# Systema Concepts



## ikenpo (May 29, 2002)

What would you consider to be the main Systema concepts or those that represent an interesting perspective? After watch Gou speak so highly of this system I finally decide to view some of the vids I have. I saw some strange stuff (in a good way) and some unique concepts and other concepts presented in a different way. 

The ones I particularly enjoyed were the trinity punch/kick, some of the arm and hand attacks using the fist and elbows, and the shoulder blocks into take downs.

jb:asian:


----------



## arnisador (May 29, 2002)

What is this?


----------



## GouRonin (May 29, 2002)

> _Originally posted by arnisador _
> *What is this? *



It's when you pull out the bible and whack your opponent when he's not looking.
:hammer: 

How's that for an obscure reference?
:ultracool


----------



## GouRonin (May 29, 2002)

> _Originally posted by jbkenpo _
> *After watch Gou speak so highly of this system I finally decide to view some of the vids I have. I saw some strange stuff (in a good way) and some unique concepts and other concepts presented in a different way.*



One thing that I have to say is that this stuff is not new. It's not something that has been hidden away and kept secret. In fact when you actually try it you say to yourself, _"I knew that."_ It's that d@mn simple but people almost can't accept that it is. I never would have thought I could put a fingerlock on a guy with my shoulder from a push. I have seen it done. Heck, don't even make me go into the _"scarecrow walk"_ Vlad had me do. D@mn embarassing and d@mn effective.

The problem is the videos don't do it justice. You have to feel it to really believe. In fact, most people when they see it on video dismiss it. They think people are co operating. They do in a manner. If I don't co operate with the technique I can choose to have my leg broken or my fingers snapped. I usually co operate. Heh.

There are about 10 tennents to the systems that Vlad uses. One of them is not to be concerned how you look. Why? Because you look goofy sometimes. I admit that Kenpoists are one style of martial artists that look kewl when they move. However I often hear, _"Paul Mills (Just an example, don't get excited now) moves like the old man(Ed Parker)."_ That's great but in Systema I hear, _"So-and so is effective like Vlad or Misha."_ To me this is great. I will never move like Ed Parker. I am not a 200 lbs Hawaiian. I have to take Ed Parker's systema and after learning it I have to tailor it to me. The thing is, that a lot of Kenpoists never really do this, they end up looking like like whoever taught them. Now I am learning how I am effective for myself right away through concepts. Instead of using a set technique to teach this we have been doing it with static events. You almost have no choice but to move as only you would and let's face it, sometimes that's goofy. But if it works...well...

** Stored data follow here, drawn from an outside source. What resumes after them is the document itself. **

(** X16. [updateStock] by the owner's shop sets the stock to the number
    given, if that is not negative, and sets availability from it, leaving
    the rest of the product, the other products and the orders alone; a
    negative stock is rejected by the schema when the product is saved:
    the handler throws and nothing changes.  A missing product is refused
    with 'Product not found' (404) and a product of another shop with
    'Not authorized' (401), nothing changed. *)
Theorem updateStock_sets_stock (user : User.t) (id : string) (stock : Z) (db : DB) :
  (products db !! id = None ->
     updateStock user id stock db = (db, Next (mkError "Product not found" 404))) /\
  (forall p s, products db !! id = Some p -> User.shop user = Some s -> Product.shop p <> s ->
     updateStock user id stock db =
       (db, Next (mkError "Not authorized to update this product" 401))) /\
  (forall p, products db !! id = Some p -> User.shop user = Some (Product.shop p) ->
     stock < 0 ->
     updateStock user id stock db = (db, Throws)) /\
  (forall p, products db !! id = Some p -> User.shop user = Some (Product.shop p) ->
     0 <= stock ->
     exists p',
       snd (updateStock user id stock db) = Json 200 p' /\
       products (fst (updateStock user id stock db)) !! id = Some p' /\
       Product.stock p' = stock /\
       Product.isAvailable p' = bool_decide (0 < stock) /\
       same_description p p' /\
       (forall k, k <> id ->
          products (fst (updateStock user id stock db)) !! k = products db !! k) /\
       orders (fst (updateStock user id stock db)) = orders db).
Proof.
  split; [|split; [|split]].
  - intros Hp. unfold updateStock, ownProduct. rewrite Hp. reflexivity.
  - intros p s Hp Hs Hne. unfold updateStock, ownProduct. rewrite Hp, Hs.
    apply String.eqb_neq in Hne. rewrite Hne. reflexivity.
  - intros p Hp Hs Hneg. unfold updateStock. rewrite (ownProduct_ok _ _ _ _ _ p Hp Hs).
    apply Z.ltb_lt in Hneg. rewrite Hneg. reflexivity.
  - intros p Hp Hs Hpos. unfold updateStock. rewrite (ownProduct_ok _ _ _ _ _ p Hp Hs).
    rewrite (proj2 (Z.ltb_ge stock 0) Hpos). simpl.
    eexists. split; [reflexivity|]. split; [apply lookup_insert_eq|]. simpl.
    split; [reflexivity|]. split.
    + destruct (0 <? stock) eqn:E.
      * apply Z.ltb_lt in E. symmetry. apply bool_decide_eq_true. exact E.
      * apply Z.ltb_ge in E. symmetry. apply bool_decide_eq_false. lia.
    + split; [unfold same_description; simpl; auto|]. split; [|reflexivity].
      intros k Hk. unfold Product_save. apply lookup_insert_ne. congruence.
Qed.

(** The shop sets the stock of tea to zero: tea is stored as unavailable
    and shown as out of stock; a stock of -1 is not stored. *)
Lemma updateStock_sets_stock_witness :
  (exists p',
     products (fst (updateStock owner1 "p1" 0 db0)) !! "p1" = Some p' /\
     Product.stock p' = 0 /\ Product.isAvailable p' = false /\
     stockStatus (Product.stock p') 5 = "out_of_stock") /\
  updateStock owner1 "p1" (-1) db0 = (db0, Throws).
Proof.
  destruct (updateStock_sets_stock owner1 "p1" 0 db0) as (_ & _ & _ & H).
  destruct (H tea) as (p' & _ & Hp' & Hs & Ha & _); [reflexivity| reflexivity | lia |].
  split.
  - exists p'. split; [exact Hp'|]. split; [exact Hs|]. split; [rewrite Ha; reflexivity|].
    rewrite Hs. reflexivity.
  - refine (proj1 (proj2 (proj2 (updateStock_sets_stock owner1 "p1" (-1) db0))) tea _ _ _);
      [reflexivity | reflexivity | lia].
Defined.

Lemma set_products_same db : set_products db (products db) = db.
Proof. destruct db. reflexivity. Qed.

(** X17. [deleteProduct] by the owner's shop removes the product and
    nothing else; an order request that names the removed product is then
    refused with 'Product ... not found' (404) and changes nothing. *)
Theorem deleteProduct_then_orders (user : User.t) (id : string) (db : DB) (p : Product.t) :
  products db !! id = Some p ->
  User.shop user = Some (Product.shop p) ->
  let db1 := fst (deleteProduct user id db) in
  snd (deleteProduct user id db) = Json 200 tt /\
  products db1 !! id = None /\
  (forall k, k <> id -> products db1 !! k = products db !! k) /\
  orders db1 = orders db /\ shops db1 = shops db /\
  (forall env customer ref q,
     castObjectId ref = id ->
     createOrder env customer (mkBody (Some [ReqItem.mk ref q]) None None None) db1
       = (db1, Next (NotFound_product ref))).
Proof.
  intros Hp Hs db1.
  assert (E : deleteProduct user id db = (set_products db (delete id (products db)), Json 200 tt))
    by (unfold deleteProduct; rewrite (ownProduct_ok _ _ _ _ _ p Hp Hs); reflexivity).
  assert (Hgone : products db1 !! id = None)
    by (subst db1; rewrite E; simpl; apply lookup_delete_eq).
  split; [rewrite E; reflexivity|]. split; [exact Hgone|]. split; [|split; [|split]].
  - intros k Hk. subst db1. rewrite E. simpl. apply lookup_delete_ne. congruence.
  - subst db1. rewrite E. reflexivity.
  - subst db1. rewrite E. reflexivity.
  - intros env customer ref q Hid. unfold createOrder. simpl.
    unfold reserve. simpl. rewrite Hid, Hgone. rewrite set_products_same. reflexivity.
Qed.

(** Tea is removed by its shop; a request for one unit of it is refused. *)
Lemma deleteProduct_then_orders_witness :
  let db1 := fst (deleteProduct owner1 "p1" db0) in
  products db1 !! "p1" = None /\
  createOrder env1 alice (body_one (RefId "p1")) db1
  = (db1, Next (mkError "Product p1 not found" 404)).
Proof.
  intros db1.
  destruct (deleteProduct_then_orders owner1 "p1" db0 tea) as (_ & Hg & _ & _ & _ & H);
    [reflexivity..|].
  split; [exact Hg|]. apply (H env1 alice (RefId "p1") 1). reflexivity.
Defined.



(** ** Notifications *)

Lemma countDocuments_insert_fresh (f : Notif.t -> bool) k v (coll : gmap string Notif.t) :
  coll !! k = None ->
  Notifications.countDocuments f (<[k := v]> coll)
  = Notifications.countDocuments f coll + b2z (f v).
Proof.
  intros Hk. unfold Notifications.countDocuments.
  rewrite (filter_length_Permutation f _ (snd <$> ((k, v) :: map_to_list coll))).
  2:{ apply fmap_Permutation, map_to_list_insert, Hk. }
  rewrite fmap_cons. simpl. destruct (f v); simpl; unfold b2z; lia.
Qed.

Lemma countDocuments_delete (f : Notif.t -> bool) k v (coll : gmap string Notif.t) :
  coll !! k = Some v ->
  Notifications.countDocuments f (delete k coll)
  = Notifications.countDocuments f coll - b2z (f v).
Proof.
  intros Hk.
  rewrite <- (insert_delete_id coll k v Hk) at 2.
  rewrite countDocuments_insert_fresh by apply lookup_delete_eq. lia.
Qed.

Lemma countDocuments_insert (f : Notif.t -> bool) k v0 v (coll : gmap string Notif.t) :
  coll !! k = Some v0 ->
  Notifications.countDocuments f (<[k := v]> coll)
  = Notifications.countDocuments f coll - b2z (f v0) + b2z (f v).
Proof.
  intros Hk. rewrite <- (insert_delete_eq coll k v).
  rewrite countDocuments_insert_fresh by apply lookup_delete_eq.
  rewrite (countDocuments_delete f k v0) by exact Hk. reflexivity.
Qed.

Lemma countDocuments_empty (f : Notif.t -> bool) :
  Notifications.countDocuments f (∅ : gmap string Notif.t) = 0.
Proof. unfold Notifications.countDocuments. rewrite map_to_list_empty. reflexivity. Qed.

Lemma countDocuments_ext (f g : Notif.t -> bool) (coll : gmap string Notif.t) :
  (forall k v, coll !! k = Some v -> f v = g v) ->
  Notifications.countDocuments f coll = Notifications.countDocuments g coll.
Proof.
  induction coll as [|k v m Hk _ IH] using map_first_key_ind; intros H.
  - rewrite !countDocuments_empty. reflexivity.
  - rewrite !countDocuments_insert_fresh by exact Hk.
    rewrite IH.
    + rewrite (H k v) by apply lookup_insert_eq. reflexivity.
    + intros k' v' Hk'. apply (H k'). rewrite lookup_insert_ne; [exact Hk'|].
      intros ->. congruence.
Qed.

Lemma countDocuments_nonneg (f : Notif.t -> bool) (coll : gmap string Notif.t) :
  0 <= Notifications.countDocuments f coll.
Proof. unfold Notifications.countDocuments. lia. Qed.

Lemma countDocuments_none (f : Notif.t -> bool) (coll : gmap string Notif.t) :
  (forall k v, coll !! k = Some v -> f v = false) ->
  Notifications.countDocuments f coll = 0.
Proof.
  intros H. rewrite (countDocuments_ext f (fun _ => false)) by exact H.
  unfold Notifications.countDocuments.
  induction (snd <$> map_to_list coll) as [|x l IH]; simpl; [reflexivity|exact IH].
Qed.

Lemma countDocuments_le (f g : Notif.t -> bool) (coll : gmap string Notif.t) :
  (forall k v, coll !! k = Some v -> f v = true -> g v = true) ->
  Notifications.countDocuments f coll <= Notifications.countDocuments g coll.
Proof.
  induction coll as [|k v m Hk _ IH] using map_first_key_ind; intros H.
  - rewrite !countDocuments_empty. lia.
  - rewrite !countDocuments_insert_fresh by exact Hk.
    assert (Hm : Notifications.countDocuments f m <= Notifications.countDocuments g m).
    { apply IH. intros k' v' Hk'. apply (H k'). rewrite lookup_insert_ne; [exact Hk'|].
      intros ->. congruence. }
    specialize (H k v (lookup_insert_eq _ _ _)).
    destruct (f v) eqn:Hf; [rewrite H by reflexivity|]; unfold b2z; destruct (g v); lia.
Qed.

Lemma countDocuments_fmap (f : Notif.t -> bool) (g : Notif.t -> Notif.t)
    (coll : gmap string Notif.t) :
  Notifications.countDocuments f (g <$> coll)
  = Notifications.countDocuments (fun n => f (g n)) coll.
Proof.
  induction coll as [|k v m Hk _ IH] using map_first_key_ind.
  - rewrite fmap_empty, !countDocuments_empty. reflexivity.
  - rewrite fmap_insert.
    rewrite !countDocuments_insert_fresh;
      [|exact Hk|rewrite lookup_fmap, Hk; reflexivity].
    rewrite IH. reflexivity.
Qed.

Lemma countDocuments_filter (f : Notif.t -> bool) (P : string * Notif.t -> Prop)
    {HD : forall kv, Decision (P kv)} (coll : gmap string Notif.t) :
  (forall k v, coll !! k = Some v -> f v = true -> P (k, v)) ->
  Notifications.countDocuments f (filter P coll) = Notifications.countDocuments f coll.
Proof.
  induction coll as [|k v m Hk _ IH] using map_first_key_ind; intros H.
  - rewrite map_filter_empty. reflexivity.
  - assert (Hm : Notifications.countDocuments f (filter P m) = Notifications.countDocuments f m).
    { apply IH. intros k' v' Hk'. apply (H k'). rewrite lookup_insert_ne; [exact Hk'|].
      intros ->. congruence. }
    specialize (H k v (lookup_insert_eq _ _ _)).
    rewrite (countDocuments_insert_fresh f k v m) by exact Hk.
    destruct (decide (P (k, v))) as [HP|HP].
    + rewrite map_filter_insert_True by exact HP.
      rewrite countDocuments_insert_fresh by (apply map_lookup_filter_None; left; exact Hk).
      rewrite Hm. reflexivity.
    + rewrite map_filter_insert_not' by (intros; exact HP || congruence).
      rewrite Hm. destruct (f v); [exfalso; apply HP, H; reflexivity|]. unfold b2z. lia.
Qed.

Lemma unreadFor_other u uid t n :
  Notif.user n = Some uid -> u <> uid -> Notifications.unreadFor u t n = false.
Proof.
  intros Hu Hne. unfold Notifications.unreadFor.
  rewrite bool_decide_eq_false_2; [reflexivity|]. rewrite Hu. congruence.
Qed.

Lemma unreadFor_read u t n :
  Notif.isRead n = true -> Notifications.unreadFor u t n = false.
Proof.
  intros Hr. unfold Notifications.unreadFor. rewrite Hr.
  destruct (bool_decide _); reflexivity.
Qed.

Lemma pre_save_read now n :
  Notif.isRead (Notifications.pre_save now n) = Notif.isRead n /\
  Notif.user (Notifications.pre_save now n) = Notif.user n /\
  Notif.readAt (Notifications.pre_save now n) = Notif.readAt n /\
  Notif.expiresAt (Notifications.pre_save now n)
  = Some (default (now + 2592000000) (Notif.expiresAt n)).
Proof.
  unfold Notifications.pre_save. destruct (Notif.expiresAt n) eqn:He; simpl; auto.
Qed.




Lemma markAllAsRead_lookup (now : Z) (uid : string) (coll : gmap string Notif.t) :
  let coll' := Notifications.markAllAsRead now uid coll in
  (forall id n, coll !! id = Some n ->
     Notif.user n <> Some uid \/ Notif.isRead n = true -> coll' !! id = Some n) /\
  (forall id n, coll !! id = Some n ->
     Notif.user n = Some uid -> Notif.isRead n = false ->
     coll' !! id = Some (Notifications.set_read n now)) /\
  (forall id, coll' !! id = None <-> coll !! id = None).
Proof.
  cbv zeta. unfold Notifications.markAllAsRead. repeat split.
  - intros id n Hn Hor. rewrite lookup_fmap, Hn. simpl. f_equal.
    destruct Hor as [Hu|Hr].
    + rewrite bool_decide_eq_false_2 by exact Hu. reflexivity.
    + rewrite Hr, andb_false_r. reflexivity.
  - intros id n Hn Hu Hr. rewrite lookup_fmap, Hn. simpl. f_equal.
    rewrite bool_decide_eq_true_2 by exact Hu. rewrite Hr. reflexivity.
  - intros H. rewrite lookup_fmap in H. destruct (coll !! id); [discriminate|reflexivity].
  - intros H. rewrite lookup_fmap, H. reflexivity.
Qed.

Lemma markAllAsRead_count_other (now : Z) (uid : string) (coll : gmap string Notif.t) t u :
  u <> uid ->
  Notifications.getUnreadCount t u (Notifications.markAllAsRead now uid coll)
  = Notifications.getUnreadCount t u coll.
Proof.
  intros Hne. unfold Notifications.markAllAsRead, Notifications.getUnreadCount.
  rewrite countDocuments_fmap. apply countDocuments_ext.
  intros k v _. destruct (bool_decide (Notif.user v = Some uid)) eqn:Hu; simpl; [|reflexivity].
  apply bool_decide_eq_true_1 in Hu.
  destruct (Notif.isRead v) eqn:Hr; simpl; [reflexivity|].
  rewrite (unreadFor_other u uid t v Hu Hne).
  apply unreadFor_read. reflexivity.
Qed.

Let me say this, I don't think you can compare the two per say without having done both. The are like 2 different vehicles going to the same destination. But they both have an idea of being concept and principle oriented.


----------



## ikenpo (May 29, 2002)

> _Originally posted by GouRonin _
> 
> *
> 
> ...



Whoa Pardner (as we say in Texas),

First let me say. I never mentioned Kenpo in my question. I didn't ask you to validate Systema or tell me why you've moved to this system. I didn't say compare the 2 or anything like that.....at all. 

"In fact, most people when they see it on video dismiss it. "

Did I do that????

You see jbKENPO and assume. I'm not here to try to bust your bubble...I'm just trying to learn. 

I saw the trinity punch/kick where Vlad would punch and continue with 2 additional strikes with the same hand or kick once and turn it into multiple kicks in the same motion. I liked that concept and have seen it in Kenpo, but his movements were different....I also enjoyed his arm distructions....I didn't mention the scare crow looking stuff because it did look wacked (to me) and I'm not here to criticize. If I don't understand it, it's not my place to put it down. 

"But they both have an idea of being concept and principle oriented. "

And that's all I asked, what are some of the concepts and principles...If I didn't value your opinion (sometimes...) I would have let the tapes set up on my shelf for another 6 months.

Man Doug, your normally not so sensitive...

jb :asian:


----------



## GouRonin (May 29, 2002)

> _Originally posted by jbkenpo _
> *Whoa Pardner (as we say in Texas),
> First let me say. I never mentioned Kenpo in my question. I didn't ask you to validate Systema or tell me why you've moved to this system. I didn't say compare the 2 or anything like that.....at all. You see jbKENPO and assume. I'm not here to try to bust your bubble...I'm just trying to learn. *



I assumed nothing. I was talking from MY point of reference. It had nothing to do actually with you. 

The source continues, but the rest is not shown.